Proc Natl Acad Sci U S A. 2010 Jul 6;107(27):12335-8. doi: 10.1073/pnas.0914079107. Epub 2010 Jun 21.
It was recently reported that rs1541160 on chromosome 1q24.2 has a marked effect on survival of amyotrophic lateral sclerosis (ALS) patients by influencing KIFAP3 expression. The cohorts used in that study were collected from ALS specialty clinics. We attempted to replicate these findings in a population-based cohort of 504 Italian ALS patients. None of 140 SNPs genotyped within the KIFAP3 locus (including rs1541160) had an effect on survival (log-rank P value for rs1541160 = 0.47) or on gene expression in that region. These data illustrate the complexities associated with analyzing ALS phenotypes for association.

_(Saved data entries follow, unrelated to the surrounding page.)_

Lemma passes_spread specs os1 n1 n1' os2 n2 n2' os3 n3 :
  offset_pass place_wide specs (replicate (length specs) 0) 8 = Ok (os1, n1) -> align_row n1 4 = Ok n1' ->
  offset_pass (place_narrow PT_Integer16 2) specs os1 n1' = Ok (os2, n2) -> align_row n2 2 = Ok n2' ->
  offset_pass (place_narrow PT_Boolean 1) specs os2 n2' = Ok (os3, n3) ->
  length os3 = length specs /\ spread specs os3 n1 n2 n3.
Proof.
  intros H1 Ha1 H2 Ha2 H3.
  eapply (offset_pass_ok place_wide spec_wide) in H1 as (Hl1 & He1 & Hp1 & Hk1);
    [|intros ?????; apply place_wide_ok|apply length_replicate|done].
  destruct (placed_mod _ _ _ 4 _ _ _ ltac:(lia) Hp1 eq_refl) as [Hm1 _].
  { intros [[kind id] o] _. unfold spec_wide. cbn [fst snd]. intros [_ Hn]%andb_true_iff. apply negb_true_iff in Hn.
    unfold width_of. destruct (column_width kind) as [w|x|] eqn:Hw; [|done..]. apply column_width_range in Hw. rewrite Hn in Hw.
    by destruct (column_8byte kind); subst. }
  pose proof (placed_le _ _ _ _ _ _ Hp1). apply align_row_aligned in Ha1 as ->; [|lia|lia|done].
  eapply (offset_pass_ok _ (spec_kind PT_Integer16)) in H2 as (Hl2 & He2 & Hp2 & Hk2);
    [|intros ?????; by apply place_narrow_ok|done|done].
  destruct (placed_mod _ _ _ 2 _ _ _ ltac:(lia) Hp2) as [Hm2 _].
  { pose proof (Z.div_mod n1 4 ltac:(lia)). replace n1 with (2 * (n1 / 4) * 2) by lia. apply Z.mod_mul. lia. }
  { intros [[kind id] o] _. unfold spec_kind. cbn [fst snd]. by intros [_ ->%bool_decide_eq_true]%andb_true_iff. }
  pose proof (placed_le _ _ _ _ _ _ Hp2). apply align_row_aligned in Ha2 as ->; [|lia|lia|done].
  eapply (offset_pass_ok _ (spec_kind PT_Boolean)) in H3 as (Hl3 & He3 & Hp3 & Hk3);
    [|intros ?????; by apply place_narrow_ok|done|done].
  split; [done|]. split_and!; try done.
  - eapply placed_kept; [|exact Hk3|]; [by intros; apply wide_not_kind|]. eapply placed_kept; [|exact Hk2|exact Hp1].
    by intros; apply wide_not_kind.
  - eapply placed_kept; [|exact Hk3|exact Hp2]. intros s. unfold spec_kind. destruct (is_reserved s.2); [done|]. cbn [negb andb].
    by intros ->%bool_decide_eq_true.
  - eapply reserved_kept; [|exact Hk3|]; [apply kind_reserved|]. eapply reserved_kept; [|exact Hk2|]; [apply kind_reserved|].
    clear -Hk1. induction Hk1 as [|p p' ps ps' [He Hk] _ IH]; constructor; [|done]. rewrite <- He. intros Hr.
    assert (Hw : spec_wide p.1 = false) by (unfold spec_wide; by rewrite Hr). specialize (Hk Hw). by rewrite Hr in Hk.
Qed.

(** ** The columns of a schema *)

Definition column_reserved (c : TableColumnDescriptor) : Prop :=
  (tcd_prop_id c = LTP_ROW_ID_PROP_ID -> tcd_existence_bitmap_index c = 0) /\
  (tcd_prop_id c = LTP_ROW_VERSION_PROP_ID -> tcd_existence_bitmap_index c = 1).

Definition column_of (p : ColumnSpec * Z) (c : TableColumnDescriptor) : Prop :=
  tcd_prop_type c = p.1.1 /\ tcd_prop_id c = p.1.2 /\ tcd_offset c = p.2 /\ column_width p.1.1 = Ok (tcd_size c).

Abbreviation bits_placed := (placed (fun c => negb (is_reserved (tcd_prop_id c))) tcd_existence_bitmap_index (fun _ => 1)).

最近有报道称,位于 1q24.2 染色体上的 rs1541160 通过影响 KIFAP3 表达对肌萎缩侧索硬化症 (ALS) 患者的生存有显著影响。该研究使用的队列是从 ALS 专科诊所收集的。我们试图在一个基于人群的 504 名意大利 ALS 患者队列中复制这些发现。在 KIFAP3 基因座内(包括 rs1541160)的 140 个 SNP 中,没有一个对生存(rs1541160 的对数秩 P 值=0.47)或该区域的基因表达有影响。这些数据说明了分析与 ALS 表型相关的关联时所涉及的复杂性。